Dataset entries
(* ===== verification/KeySync.v ===== *)
(** * Allowlist synchronisation (rust/crates/roboat-core/src/authorized_keys.rs)

    The service that refreshes the tunnel server's allowlist from the platform.
    The HTTP request is reqwest's: [Fetch] is a function from the URL and the
    API key to the decoded response or an error. *)

From Stdlib Require Import Ascii String.
From S2P Require Import Prelude Text Stream Auth.

Record AgentBootstrap : Type := {
  bootstrap_robot_id : option string;
  bootstrap_keys : list string;
}.

Record AuthorizedKeysResponse : Type := {
  response_robot_id : option string;
  response_keys : list string;
}.

(** [GET url] with the header [X-Robot-API-Key], its status check and its JSON
    body. *)
Definition Fetch : Type := string → string → result string AuthorizedKeysResponse.

Record AuthorizedKeysSyncService : Type := {
  sync_api_url : string;
  sync_api_key : string;
  sync_interval : Z;
  static_authorized_keys : list string;
}.

Section KeySync.
Context `{CM : !CaseMapping}.

(** The function [normalize_keys] of this file, the same as auth.rs's
    [normalize_authorized_keys]. *)
Definition normalize_keys (keys : list string) : list string :=
  sort_dedup (filter (λ k, is_empty k = false) ((λ key, to_lowercase (trim key)) <$> keys)).

(** [AuthorizedKeysSyncService::new] *)
Definition new_sync_service (api_url api_key : string) (interval_secs : Z) (keys : list string) :
    AuthorizedKeysSyncService :=
  {| sync_api_url := api_url;
     sync_api_key := api_key;
     sync_interval := Z.max interval_secs 5;
     static_authorized_keys := normalize_keys keys |}.

Definition fetch_agent_bootstrap_with_client (fetch : Fetch) (api_url api_key : string) :
    result string AgentBootstrap :=
  let url := trim_end_matches "/"%char api_url +:+ "/api/agent/authorized-keys" in
  payload ← fetch url api_key;
  mret {| bootstrap_robot_id :=
            value ← trim <$> response_robot_id payload;
            if is_empty value then None else Some value;
          bootstrap_keys := response_keys payload |}.

(** [fetch_agent_bootstrap]: the client it builds waits ten seconds for an
    answer. *)
Definition FETCH_TIMEOUT : Z := from_secs 10.
Definition fetch_agent_bootstrap (build : Z → result string Fetch) (api_url api_key : string) :
    result string AgentBootstrap :=
  client ← build FETCH_TIMEOUT;
  fetch_agent_bootstrap_with_client client api_url api_key.

Definition sync_once (svc : AuthorizedKeysSyncService) (fetch : Fetch) (a : ServerAuthenticator) :
    ServerAuthenticator :=
  match fetch_agent_bootstrap_with_client fetch (sync_api_url svc) (sync_api_key svc) with
  | Ok payload =>
      let merged_keys := normalize_keys (static_authorized_keys svc ++ bootstrap_keys payload) in
      let current := authorized_keys a in
      if bool_decide (current ≠ merged_keys) then replace_authorized_keys a merged_keys else a
  | Err _ => a
  end.

(** What wakes the loop of [run]: the interval, or a change of the shutdown
    flag to the given value. *)
Inductive sync_event : Type :=
| SyncTick (fetch : Fetch)
| SyncShutdown (flag : bool).

(** The loop of [run]: the allowlist after the events, and whether it is still
    running. *)
Fixpoint run_loop (svc : AuthorizedKeysSyncService) (evs : list sync_event) (a : ServerAuthenticator) :
    ServerAuthenticator * bool :=
  match evs with
  | [] => (a, true)
  | SyncTick fetch :: evs => run_loop svc evs (sync_once svc fetch a)
  | SyncShutdown true :: _ => (a, false)
  | SyncShutdown false :: evs => run_loop svc evs a
  end.

Definition run_sync (svc : AuthorizedKeysSyncService) (first : Fetch) (evs : list sync_event)
    (a : ServerAuthenticator) : ServerAuthenticator * bool :=
  run_loop svc evs (sync_once svc first a).

(** ** Lemmas *)

Lemma normalize_keys_eq keys : normalize_keys keys = normalize_authorized_keys keys.
Proof. done. Qed.

Lemma elem_of_normalize_app_static x static remote :
  x ∈ normalize_authorized_keys (normalize_authorized_keys static ++ remote) ↔
  x ∈ normalize_authorized_keys (static ++ remote).
Proof.
  rewrite !elem_of_normalize. split; intros (Hx & k & Hk & ->); (split; [done|]).
  - apply elem_of_app in Hk as [(_ & k' & Hk & ->)%elem_of_normalize|Hk].
    + exists k'. rewrite normalize_key_idemp, elem_of_app. auto.
    + exists k. rewrite elem_of_app. auto.
  - apply elem_of_app in Hk as [Hk|Hk].
    + exists (normalize_key k). rewrite normalize_key_idemp, elem_of_app, elem_of_normalize. eauto 6.
    + exists k. rewrite elem_of_app. auto.
Qed.

Lemma normalize_app_static static remote :
  normalize_authorized_keys (normalize_authorized_keys static ++ remote) =
  normalize_authorized_keys (static ++ remote).
Proof.
  apply sorted_set_unique; auto using normalize_sorted, normalize_NoDup.
  intros x. apply elem_of_normalize_app_static.
Qed.

(** The response a synchronisation works with. *)
Definition fetched (svc : AuthorizedKeysSyncService) (fetch : Fetch) : option (list string) :=
  bootstrap_keys <$>
    result_ok (fetch_agent_bootstrap_with_client fetch (sync_api_url svc) (sync_api_key svc)).

Lemma sync_once_spec url key secs static fetch a :
  let svc := new_sync_service url key secs static in
  poisoned a = false →
  authorized_keys (sync_once svc fetch a) =
    match fetched svc fetch with
    | Some remote => normalize_authorized_keys (static ++ remote)
    | None => authorized_keys a
    end ∧ poisoned (sync_once svc fetch a) = false.
Proof.
  intros svc Ha. unfold sync_once, fetched.
  destruct (fetch_agent_bootstrap_with_client _ _ _) as [p|]; [|done]. cbn [result_ok fmap option_fmap option_map].
  unfold svc, new_sync_service; cbn [static_authorized_keys]. rewrite !normalize_keys_eq, normalize_app_static.
  case_bool_decide as Hne.
  - unfold replace_authorized_keys, authorized_keys. rewrite Ha; simpl. by rewrite normalize_idemp.
  - split; [|done]. by destruct (decide (authorized_keys a = normalize_authorized_keys (static ++ bootstrap_keys p))).
Qed.

(** ** Properties *)

(** C30: after a synchronisation the allowlist is the normal form of the static
    keys together with the keys the platform sent -- the test for a changed
    list only saves the write -- and a failed request leaves it as it was; in
    both cases doing it again with the same answer changes nothing. *)
Theorem sync_once_merges url key secs static fetch a (Ha : poisoned a = false) :
  let svc := new_sync_service url key secs static in
  authorized_keys (sync_once svc fetch a) =
    match fetched svc fetch with
    | Some remote => normalize_authorized_keys (static ++ remote)
    | None => authorized_keys a
    end ∧
  authorized_keys (sync_once svc fetch (sync_once svc fetch a)) = authorized_keys (sync_once svc fetch a).
Proof.
  intros svc. destruct (sync_once_spec url key secs static fetch a Ha) as [H1 H2].
  split; [done|]. destruct (sync_once_spec url key secs static fetch _ H2) as [H3 _].
  fold svc in H1, H2, H3. rewrite H3, H1. by destruct (fetched svc fetch).
Qed.

(** Revoking the last key opens the server.  When no static key is
    configured and the platform answers with no usable key, the synchronised
    list is empty, and the server then admits every key, whatever it admitted
    before. *)
Theorem sync_revocation_opens `{ED : !Ed25519} url key secs fetch a remote pk
    (Ha : poisoned a = false)
    (Hf : fetched (new_sync_service url key secs []) fetch = Some remote)
    (Hr : ∀ k, k ∈ remote → trim k = "") :
  admits (sync_once (new_sync_service url key secs []) fetch a) pk.
Proof.
  left. destruct (sync_once_spec url key secs [] fetch a Ha) as [-> _].
  rewrite Hf. by apply normalize_nil.
Qed.

(** While the service runs with the platform reachable or not, a static
    key stays on the list: after any sequence of ticks and shutdown messages
    that includes a successful synchronisation at the start, the server's list
    is not empty and holds every static key. *)
Theorem static_keys_survive url key secs static first evs a k
    (Ha : poisoned a = false) (Hk : k ∈ static) (Hne : trim k ≠ "")
    (Hfirst : is_Some (fetched (new_sync_service url key secs static) first)) :
  normalize_key k ∈ authorized_keys (run_sync (new_sync_service url key secs static) first evs a).1.
Proof.
  set (svc := new_sync_service url key secs static) in *.
  assert (∀ remote, normalize_key k ∈ normalize_authorized_keys (static ++ remote)) as Hin.
  { intros remote. apply elem_of_normalize. split.
    - intros H%to_lowercase_empty. done.
    - exists k. by rewrite elem_of_app; auto. }
  assert (∀ fetch a, poisoned a = false → normalize_key k ∈ authorized_keys a →
            poisoned (sync_once svc fetch a) = false ∧
            normalize_key k ∈ authorized_keys (sync_once svc fetch a)) as Hstep.
  { intros fetch b Hb Hkb. destruct (sync_once_spec url key secs static fetch b Hb) as [H1 H2].
    fold svc in H1, H2. split; [done|]. rewrite H1. by destruct (fetched svc fetch). }
  unfold run_sync. destruct (sync_once_spec url key secs static first a Ha) as [H1 H2].
  fold svc in H1, H2. destruct Hfirst as [remote Hfirst]. rewrite Hfirst in H1.
  assert (normalize_key k ∈ authorized_keys (sync_once svc first a)) as H3 by (rewrite H1; auto).
  revert H2 H3. generalize (sync_once svc first a).
  induction evs as [|[fetch|[]] evs IH]; intros b Hb Hkb; simpl; auto.
  destruct (Hstep fetch b Hb Hkb). auto.
Qed.

End KeySync.

(** ** Witnesses *)

#[local] Existing Instance ascii_case_mapping.
#[local] Existing Instance toy_ed25519.

Definition answer (keys : list string) : Fetch := λ _ _,
  Ok {| response_robot_id := None; response_keys := keys |}.

Lemma sync_once_merges_witness :
  let svc := new_sync_service "http://p/" "rob_1" 30 [" AA"] in
  authorized_keys (sync_once svc (answer ["bb"; "aa"]) (new_authenticator ["cc"])) = ["aa"; "bb"] ∧
  authorized_keys (sync_once svc (answer ["bb"; "aa"]) (sync_once svc (answer ["bb"; "aa"]) (new_authenticator ["cc"])))
    = authorized_keys (sync_once svc (answer ["bb"; "aa"]) (new_authenticator ["cc"])).
Proof.
  destruct (sync_once_merges "http://p/" "rob_1" 30 [" AA"] (answer ["bb"; "aa"]) (new_authenticator ["cc"]) eq_refl) as [H1 H2].
  split; [|exact H2]. rewrite H1. vm_compute. reflexivity.
Defined.

Lemma sync_revocation_opens_witness :
  admits (sync_once (new_sync_service "http://p" "rob_1" 30 []) (answer []) (new_authenticator ["aa"])) [x00].
Proof.
  apply (sync_revocation_opens "http://p" "rob_1" 30 (answer []) (new_authenticator ["aa"]) []);
    [reflexivity..|]. intros k Hk. by apply elem_of_nil in Hk.
Defined.

Lemma static_keys_survive_witness :
  normalize_key "AA" ∈ authorized_keys
    (run_sync (new_sync_service "http://p" "rob_1" 30 ["AA"]) (answer [])
       [SyncTick (answer ["bb"]); SyncTick (λ _ _, Err "timeout"); SyncShutdown true] (new_authenticator [])).1.
Proof.
  apply (static_keys_survive "http://p" "rob_1" 30 ["AA"]).
  - reflexivity.
  - apply list_elem_of_here.
  - vm_compute. discriminate.
  - vm_compute. eexists. reflexivity.
Defined.
(** Events that take no frame from the peer. *)
Lemma quiet_step_agrees sid e m m' st :
  mux_wf m → step e m = Some m' → local_event sid e = false → observed e m = [] →
  agrees sid (tbl m) (reader m) st → agrees sid (tbl m') (reader m') st.
Proof.
  intros [Ht Hr] Hs Hloc Hobs Ha.
  destruct (step_tbl _ _ _ Hs) as [m' Et Er|sid' m' Er Hl Et Hwhy|sid' m' Er Hl Et ->|f m' -> _ _|
    c d ch b ch' m' Hrd Hch Hsend _ ->|m' Hq Hq' Et|c ch o ch' m' Er Hch Hrecv Et|l m' Er _ Et].
  - by rewrite Et, Er.
  - rewrite Et, Er. destruct Hwhy as [->|(p & -> & Hp & _)]; [|cbn in Hobs; by rewrite Hp in Hobs].
    apply agrees_register_other; [done| |done]. cbn in Hloc. lia.
  - rewrite Et, Er. apply agrees_deregister_other; [done| |done]. cbn in Hloc. lia.
  - done.
  - apply chan_send_Some in Hsend as (_ & Hrx & Hgot & _ & Hbuf & _).
    eapply agrees_set_chan; [done|by rewrite Hrx| | |done]; rewrite Hrd.
    + rewrite Hrx. intros Ho. rewrite Hgot, Hbuf by done. cbn.
      by rewrite bool_decide_eq_true_2, app_nil_r.
    + intros c' Hne. by rewrite in_flight_other.
  - rewrite Et. eapply agrees_reader; [|done]. intros c. unfold in_flight.
    destruct (reader m'), (reader m); try done; first [by destruct (Hq _ _ eq_refl)|by destruct (Hq' _ _ eq_refl)].
  - apply chan_recv_Done in Hrecv as (_ & Hrx & Hdata). rewrite Et, Er.
    eapply agrees_set_chan; [done|by rewrite Hrx| |done|done].
    intros _. by rewrite !app_assoc, Hdata.
  - rewrite Et. apply agrees_hang_up. by eapply agrees_reader.
Qed.

Lemma step_agrees sid e m m' st :
  mux_wf m → step e m = Some m' → local_event sid e = false →
  agrees sid (tbl m) (reader m) st →
  agrees sid (tbl m') (reader m') (foldl (spec_frame sid) st (observed e m)).
Proof.
  intros Hm Hs Hloc Ha. destruct (observed e m) as [|f fs] eqn:Hobs; [by eapply quiet_step_agrees|].
  destruct e; try done; cbn in Hs, Hobs; simplify_eq.
  - destruct (reader m) eqn:Hr; try done. simplify_eq. cbn. apply handle_frame_agrees; [apply Hm|done|by rewrite Hr].
  - destruct (first m) as [p| |]; try done. simplify_eq. destruct (locked m) eqn:Hl; [done|].
    unfold process_stream_open in Hs. cbn.
    destruct (Z.ltb_spec (zlen p) 5), (Z.leb_spec 5 (zlen p)); try lia; cbn in Hs; simplify_eq; cbn; [done|].
    destruct (Z.eqb_spec (be_value (take 4 p)) sid) as [->|Hne].
    + apply agrees_register. intros c d. by apply locked_false.
    + apply agrees_register_other; [apply Hm|done|done].
Qed.

Lemma run_agrees sid es m m' st :
  mux_wf m → run es m = Some m' → forallb (λ e, negb (local_event sid e)) es = true →
  agrees sid (tbl m) (reader m) st →
  agrees sid (tbl m') (reader m') (foldl (spec_frame sid) st (frames_seen es m)).
Proof.
  revert m st; induction es as [|e es IH]; intros m st Hm Hr Hloc Ha; simpl in *; [by simplify_eq|].
  apply bind_Some in Hr as (m1 & Hs & Hr). apply andb_true_iff in Hloc as [He Hes].
  rewrite Hs, foldl_app. apply (IH m1); [by eapply step_wf|done..|].
  apply step_agrees; [done..| |done]. by apply negb_true_iff.
Qed.

(** ** Lemmas: stream numbers *)

(** The numbers the calls of [open_stream] in a run draw, in order. *)
Fixpoint drawn (es : list event) (m : mux) : list Z :=
  match es with
  | [] => []
  | e :: es =>
      (match e with EOpen _ => [next_stream_id m] | _ => [] end) ++
      match step e m with Some m' => drawn es m' | None => [] end
  end.

Definition is_open_call (e : event) : bool := match e with EOpen _ => true | _ => false end.
Definition open_calls (es : list event) : nat := length (filter (λ e, is_open_call e = true) es).

Lemma hang_up_all_next l m : next_stream_id (foldr (λ s, hang_up (in_recv_rx s)) m l) = next_stream_id m.
Proof. by induction l. Qed.

Lemma step_next e m m' :
  step e m = Some m' →
  next_stream_id m' = if is_open_call e then u32_wrap (next_stream_id m + 2) else next_stream_id m.
Proof.
  intros H. destruct e; cbn [is_open_call]; step_cases H; try done; unfold enqueue, close_begin in *;
    repeat case_match; simplify_eq/=; try done. by rewrite hang_up_all_next.
Qed.

Lemma drawn_spec es m m' a :
  run es m = Some m' → next_stream_id m = u32_wrap a →
  drawn es m = (λ k, u32_wrap (a + 2 * k)) <$> seqZ 0 (Z.of_nat (open_calls es))
  ∧ next_stream_id m' = u32_wrap (a + 2 * Z.of_nat (open_calls es)).
Proof.
  revert m a; induction es as [|e es IH]; intros m a Hr Ha; simpl in *.
  { simplify_eq. cbn. by rewrite Z.add_0_r. }
  apply bind_Some in Hr as (m1 & Hs & Hr). rewrite Hs. pose proof (step_next _ _ _ Hs) as Hn.
  unfold open_calls in *. rewrite filter_cons. destruct (is_open_call e) eqn:He.
  - rewrite decide_True by done. destruct e; try done. cbn [length].
    assert (Hn1 : next_stream_id m1 = u32_wrap (a + 2)).
    { rewrite Hn, Ha. unfold u32_wrap. by rewrite Zplus_mod_idemp_l. }
    destruct (IH m1 (a + 2) Hr Hn1) as [-> ->].
    rewrite (seqZ_cons 0 (Z.of_nat (S _))), fmap_cons by lia. split; [|f_equal; lia].
    cbn [app]. f_equal; [rewrite Ha; f_equal; lia|].
    rewrite Nat2Z.inj_succ, Z.pred_succ. change (Z.succ 0) with (1 + 0).
    rewrite <-(fmap_add_seqZ 1 0), <-list_fmap_compose. apply list_fmap_ext. intros i k _. cbn. f_equal. lia.
  - rewrite decide_False by congruence. destruct e; try done; apply IH; congruence.
Qed.

Lemma u32_parity a k : u32_wrap (a + 2 * k) mod 2 = a mod 2.
Proof.
  unfold u32_wrap. rewrite Z.mod_mod_divide by (by exists (2 ^ 31)).
  by rewrite (Z.mul_comm 2 k), Z_mod_plus_full.
Qed.

Lemma drawn_numbers_NoDup a n :
  (n ≤ 2 ^ 31) → NoDup ((λ k, u32_wrap (a + 2 * k)) <$> seqZ 0 n).
Proof.
  intros Hn. apply NoDup_fmap_2_strong; [|apply NoDup_seqZ].
  intros i j Hi Hj Heq. apply elem_of_seqZ in Hi, Hj.
  unfold u32_wrap in Heq.
  pose proof (Z.div_mod (a + 2 * i) (2 ^ 32) ltac:(lia)). pose proof (Z.div_mod (a + 2 * j) (2 ^ 32) ltac:(lia)).
  assert (2 * (i - j) = 2 ^ 32 * ((a + 2 * i) / 2 ^ 32 - (a + 2 * j) / 2 ^ 32)) by lia.
  lia.
Qed.

(** ** Lemmas: from one side's calls to the other side's channels *)

Definition item_frame (i : WriteItem) : FrameType * list byte := (item_type i, item_payload i).
(** The frames on the wire. *)
Definition wire_frames (o : outq) : list (FrameType * list byte) := item_frame <$> (wire o).*2.

Definition open_item (sid : Z) (class : StreamClass) : WriteItem :=
  {| item_type := FStreamOpen; item_payload := open_payload sid class |}.
Definition data_item (sid : Z) (data : list byte) : WriteItem :=
  {| item_type := FStreamData; item_payload := data_payload sid data |}.

Lemma payload_stream sid rest : 0 ≤ sid < 2 ^ 32 → be_value (take 4 (be_bytes 4 sid ++ rest)) = sid.
Proof.
  intros Hs. rewrite take_app_length' by (by rewrite length_be_bytes). by apply be_value_bytes_small.
Qed.

Lemma spec_frame_other sid st i : item_stream i ≠ sid → spec_frame sid st (item_frame i) = st.
Proof.
  intros Hne. unfold spec_frame, item_frame, item_stream in *. destruct (item_type i); try done;
    apply Z.eqb_neq in Hne; rewrite Hne; by rewrite andb_false_r.
Qed.

(** A stream depends only on its own frames. *)
Lemma spec_stream_items sid st l :
  foldl (spec_frame sid) st (item_frame <$> l)
  = foldl (spec_frame sid) st (item_frame <$> filter (λ i, item_stream i = sid) l).
Proof.
  revert st; induction l as [|i l IH]; intros st; [done|]. cbn [fmap list_fmap foldl]. rewrite filter_cons. case_decide.
  - cbn [fmap list_fmap foldl]. apply IH.
  - rewrite spec_frame_other by done. apply IH.
Qed.

Lemma spec_frame_open sid class st :
  0 ≤ sid < 2 ^ 32 → spec_frame sid st (item_frame (open_item sid class)) = Some [].
Proof.
  intros Hs. cbn. unfold open_payload. rewrite payload_stream, Z.eqb_refl by done.
  by rewrite length_app, !length_be_bytes.
Qed.

Lemma spec_frame_data sid d l :
  0 ≤ sid < 2 ^ 32 → spec_frame sid (Some l) (item_frame (data_item sid d)) = Some (l ++ [d]).
Proof.
  intros Hs. cbn. unfold data_payload. rewrite payload_stream, Z.eqb_refl by done.
  rewrite drop_app_length' by (by rewrite length_be_bytes). rewrite length_app, length_be_bytes.
  destruct (Z.leb_spec 4 (Z.of_nat (4 + length d))); [done|lia].
Qed.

**Your task**
Using the records above, set down exactly the lines from the one with "destruct (IH m1" through the one with "foldl (spec_frame sid) st (item_frame <$> l)", inclusive, and nothing more.

**Output of the exercise**
    destruct (IH m1 (a + 2) Hr Hn1) as [-> ->].
    rewrite (seqZ_cons 0 (Z.of_nat (S _))), fmap_cons by lia. split; [|f_equal; lia].
    cbn [app]. f_equal; [rewrite Ha; f_equal; lia|].
    rewrite Nat2Z.inj_succ, Z.pred_succ. change (Z.succ 0) with (1 + 0).
    rewrite <-(fmap_add_seqZ 1 0), <-list_fmap_compose. apply list_fmap_ext. intros i k _. cbn. f_equal. lia.
  - rewrite decide_False by congruence. destruct e; try done; apply IH; congruence.
Qed.

Lemma u32_parity a k : u32_wrap (a + 2 * k) mod 2 = a mod 2.
Proof.
  unfold u32_wrap. rewrite Z.mod_mod_divide by (by exists (2 ^ 31)).
  by rewrite (Z.mul_comm 2 k), Z_mod_plus_full.
Qed.

Lemma drawn_numbers_NoDup a n :
  (n ≤ 2 ^ 31) → NoDup ((λ k, u32_wrap (a + 2 * k)) <$> seqZ 0 n).
Proof.
  intros Hn. apply NoDup_fmap_2_strong; [|apply NoDup_seqZ].
  intros i j Hi Hj Heq. apply elem_of_seqZ in Hi, Hj.
  unfold u32_wrap in Heq.
  pose proof (Z.div_mod (a + 2 * i) (2 ^ 32) ltac:(lia)). pose proof (Z.div_mod (a + 2 * j) (2 ^ 32) ltac:(lia)).
  assert (2 * (i - j) = 2 ^ 32 * ((a + 2 * i) / 2 ^ 32 - (a + 2 * j) / 2 ^ 32)) by lia.
  lia.
Qed.

(** ** Lemmas: from one side's calls to the other side's channels *)

Definition item_frame (i : WriteItem) : FrameType * list byte := (item_type i, item_payload i).
(** The frames on the wire. *)
Definition wire_frames (o : outq) : list (FrameType * list byte) := item_frame <$> (wire o).*2.

Definition open_item (sid : Z) (class : StreamClass) : WriteItem :=
  {| item_type := FStreamOpen; item_payload := open_payload sid class |}.
Definition data_item (sid : Z) (data : list byte) : WriteItem :=
  {| item_type := FStreamData; item_payload := data_payload sid data |}.

Lemma payload_stream sid rest : 0 ≤ sid < 2 ^ 32 → be_value (take 4 (be_bytes 4 sid ++ rest)) = sid.
Proof.
  intros Hs. rewrite take_app_length' by (by rewrite length_be_bytes). by apply be_value_bytes_small.
Qed.

Lemma spec_frame_other sid st i : item_stream i ≠ sid → spec_frame sid st (item_frame i) = st.
Proof.
  intros Hne. unfold spec_frame, item_frame, item_stream in *. destruct (item_type i); try done;
    apply Z.eqb_neq in Hne; rewrite Hne; by rewrite andb_false_r.
Qed.

(** A stream depends only on its own frames. *)
Lemma spec_stream_items sid st l :
  foldl (spec_frame sid) st (item_frame <$> l)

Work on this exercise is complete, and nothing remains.